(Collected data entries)
*** Begin section ***

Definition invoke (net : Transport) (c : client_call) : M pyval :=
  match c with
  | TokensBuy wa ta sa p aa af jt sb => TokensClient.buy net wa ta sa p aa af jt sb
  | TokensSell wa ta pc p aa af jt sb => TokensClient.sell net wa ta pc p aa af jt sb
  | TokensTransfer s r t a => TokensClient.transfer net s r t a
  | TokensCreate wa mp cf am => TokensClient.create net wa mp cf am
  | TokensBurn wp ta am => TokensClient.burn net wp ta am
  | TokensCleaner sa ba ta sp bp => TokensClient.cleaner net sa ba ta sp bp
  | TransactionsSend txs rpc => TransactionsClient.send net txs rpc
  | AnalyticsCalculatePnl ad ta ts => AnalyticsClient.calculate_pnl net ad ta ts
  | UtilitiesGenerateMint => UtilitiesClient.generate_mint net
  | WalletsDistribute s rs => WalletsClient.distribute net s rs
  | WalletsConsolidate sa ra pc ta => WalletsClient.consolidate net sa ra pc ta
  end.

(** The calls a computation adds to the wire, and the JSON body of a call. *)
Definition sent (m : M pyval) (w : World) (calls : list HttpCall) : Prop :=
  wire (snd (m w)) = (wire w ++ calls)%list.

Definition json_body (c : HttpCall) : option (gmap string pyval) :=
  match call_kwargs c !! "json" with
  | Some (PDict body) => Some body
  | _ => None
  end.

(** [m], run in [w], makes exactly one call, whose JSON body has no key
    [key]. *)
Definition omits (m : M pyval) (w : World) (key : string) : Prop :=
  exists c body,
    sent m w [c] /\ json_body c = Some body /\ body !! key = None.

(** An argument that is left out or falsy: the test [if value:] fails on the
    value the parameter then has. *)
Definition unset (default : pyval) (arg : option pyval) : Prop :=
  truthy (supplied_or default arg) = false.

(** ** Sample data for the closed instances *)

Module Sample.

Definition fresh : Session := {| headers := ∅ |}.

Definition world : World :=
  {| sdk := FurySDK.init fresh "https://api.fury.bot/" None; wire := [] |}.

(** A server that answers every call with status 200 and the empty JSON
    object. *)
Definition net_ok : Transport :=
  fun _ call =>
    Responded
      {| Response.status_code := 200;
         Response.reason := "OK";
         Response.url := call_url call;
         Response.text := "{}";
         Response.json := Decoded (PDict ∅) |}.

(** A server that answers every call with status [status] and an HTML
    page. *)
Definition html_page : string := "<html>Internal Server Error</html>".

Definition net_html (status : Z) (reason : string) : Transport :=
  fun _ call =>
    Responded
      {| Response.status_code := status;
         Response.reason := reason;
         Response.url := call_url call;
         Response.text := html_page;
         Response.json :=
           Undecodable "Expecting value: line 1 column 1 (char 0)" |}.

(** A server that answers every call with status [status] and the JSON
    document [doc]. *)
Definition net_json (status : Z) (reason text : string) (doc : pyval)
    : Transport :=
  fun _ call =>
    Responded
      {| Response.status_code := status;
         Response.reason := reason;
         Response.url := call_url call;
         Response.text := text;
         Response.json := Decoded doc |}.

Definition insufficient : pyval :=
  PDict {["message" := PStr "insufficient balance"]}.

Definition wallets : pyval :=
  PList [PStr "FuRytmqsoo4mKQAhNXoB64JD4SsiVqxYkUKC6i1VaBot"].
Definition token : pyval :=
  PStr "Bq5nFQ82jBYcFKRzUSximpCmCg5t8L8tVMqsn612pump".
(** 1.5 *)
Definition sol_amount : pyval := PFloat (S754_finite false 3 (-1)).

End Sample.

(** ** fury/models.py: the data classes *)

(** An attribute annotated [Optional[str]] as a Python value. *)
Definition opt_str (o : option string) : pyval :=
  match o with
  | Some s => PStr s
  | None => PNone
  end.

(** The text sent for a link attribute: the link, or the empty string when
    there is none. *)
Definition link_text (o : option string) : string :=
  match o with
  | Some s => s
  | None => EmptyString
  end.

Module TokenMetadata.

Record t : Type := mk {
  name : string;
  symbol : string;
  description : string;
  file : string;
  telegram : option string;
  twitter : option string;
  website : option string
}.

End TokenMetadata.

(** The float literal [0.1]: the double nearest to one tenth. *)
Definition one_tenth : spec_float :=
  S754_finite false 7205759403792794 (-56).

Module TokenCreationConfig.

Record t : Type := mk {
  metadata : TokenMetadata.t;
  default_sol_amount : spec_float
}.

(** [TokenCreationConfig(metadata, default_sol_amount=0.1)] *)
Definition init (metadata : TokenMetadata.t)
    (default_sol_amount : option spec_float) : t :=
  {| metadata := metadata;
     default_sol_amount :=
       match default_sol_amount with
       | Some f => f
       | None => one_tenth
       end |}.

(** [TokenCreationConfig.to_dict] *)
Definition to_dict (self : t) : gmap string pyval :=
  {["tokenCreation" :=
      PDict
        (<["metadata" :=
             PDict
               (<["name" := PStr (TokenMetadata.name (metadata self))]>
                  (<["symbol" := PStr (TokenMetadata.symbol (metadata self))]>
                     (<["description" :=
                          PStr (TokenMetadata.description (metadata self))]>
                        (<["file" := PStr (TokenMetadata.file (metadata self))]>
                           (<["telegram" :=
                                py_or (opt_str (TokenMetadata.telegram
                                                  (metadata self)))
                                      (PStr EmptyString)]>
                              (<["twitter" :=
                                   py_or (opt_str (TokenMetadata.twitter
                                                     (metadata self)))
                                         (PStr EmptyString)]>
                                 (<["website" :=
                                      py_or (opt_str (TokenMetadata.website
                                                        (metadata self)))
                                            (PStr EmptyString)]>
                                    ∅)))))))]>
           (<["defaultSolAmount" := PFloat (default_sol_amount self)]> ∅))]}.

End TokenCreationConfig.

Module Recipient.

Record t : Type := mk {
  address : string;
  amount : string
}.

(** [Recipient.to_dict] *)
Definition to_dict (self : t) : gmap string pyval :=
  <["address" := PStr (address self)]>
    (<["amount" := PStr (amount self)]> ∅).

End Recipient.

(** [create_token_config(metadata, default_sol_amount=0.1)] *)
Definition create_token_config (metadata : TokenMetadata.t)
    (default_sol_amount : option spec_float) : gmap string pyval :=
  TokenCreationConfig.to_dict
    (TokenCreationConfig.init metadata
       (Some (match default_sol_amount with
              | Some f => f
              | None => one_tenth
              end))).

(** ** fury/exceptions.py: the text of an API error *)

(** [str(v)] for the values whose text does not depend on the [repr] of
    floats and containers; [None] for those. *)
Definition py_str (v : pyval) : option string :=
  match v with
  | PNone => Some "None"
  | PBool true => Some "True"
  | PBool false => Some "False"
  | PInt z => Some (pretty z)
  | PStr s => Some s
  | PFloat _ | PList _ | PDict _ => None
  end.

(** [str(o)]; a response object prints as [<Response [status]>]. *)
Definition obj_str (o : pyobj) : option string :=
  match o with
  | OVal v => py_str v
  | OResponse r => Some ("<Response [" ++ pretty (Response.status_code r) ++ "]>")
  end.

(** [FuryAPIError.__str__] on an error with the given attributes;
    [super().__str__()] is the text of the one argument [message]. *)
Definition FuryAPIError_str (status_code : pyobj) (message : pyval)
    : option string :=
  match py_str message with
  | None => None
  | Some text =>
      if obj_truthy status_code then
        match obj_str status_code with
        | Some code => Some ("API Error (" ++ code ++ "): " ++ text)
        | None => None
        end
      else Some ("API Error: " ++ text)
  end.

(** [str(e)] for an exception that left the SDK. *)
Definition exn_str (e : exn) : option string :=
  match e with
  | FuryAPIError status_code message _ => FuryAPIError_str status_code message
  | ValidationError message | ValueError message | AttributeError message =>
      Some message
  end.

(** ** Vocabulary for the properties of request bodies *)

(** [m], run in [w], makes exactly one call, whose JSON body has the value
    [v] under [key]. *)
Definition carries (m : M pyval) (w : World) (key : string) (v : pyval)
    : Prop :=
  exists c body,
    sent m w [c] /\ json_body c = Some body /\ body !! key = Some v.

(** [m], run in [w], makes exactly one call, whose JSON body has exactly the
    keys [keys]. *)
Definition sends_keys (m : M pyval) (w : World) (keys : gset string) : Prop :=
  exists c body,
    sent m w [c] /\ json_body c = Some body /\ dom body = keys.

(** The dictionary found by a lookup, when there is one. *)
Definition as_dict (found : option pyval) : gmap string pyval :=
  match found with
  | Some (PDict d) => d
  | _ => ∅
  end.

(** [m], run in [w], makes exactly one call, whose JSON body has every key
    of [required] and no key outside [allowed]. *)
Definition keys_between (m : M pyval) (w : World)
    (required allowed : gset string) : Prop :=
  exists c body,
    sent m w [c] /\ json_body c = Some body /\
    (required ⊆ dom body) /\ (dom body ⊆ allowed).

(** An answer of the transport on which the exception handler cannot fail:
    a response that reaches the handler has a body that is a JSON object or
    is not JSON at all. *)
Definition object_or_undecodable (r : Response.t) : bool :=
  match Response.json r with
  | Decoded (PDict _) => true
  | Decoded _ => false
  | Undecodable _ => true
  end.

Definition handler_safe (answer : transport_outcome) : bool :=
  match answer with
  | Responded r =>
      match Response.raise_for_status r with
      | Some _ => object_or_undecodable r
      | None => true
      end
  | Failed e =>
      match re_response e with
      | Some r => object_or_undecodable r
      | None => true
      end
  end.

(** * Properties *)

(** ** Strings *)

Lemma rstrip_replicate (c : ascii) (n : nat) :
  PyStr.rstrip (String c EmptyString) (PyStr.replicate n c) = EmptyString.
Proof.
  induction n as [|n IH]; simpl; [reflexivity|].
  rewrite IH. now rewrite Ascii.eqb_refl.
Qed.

*** End section ***

*EXERCISE DIRECTIONS*: A single number, please: how many lines in the data above contain the string "Sample"?

*OUTPUT BELOW*: 3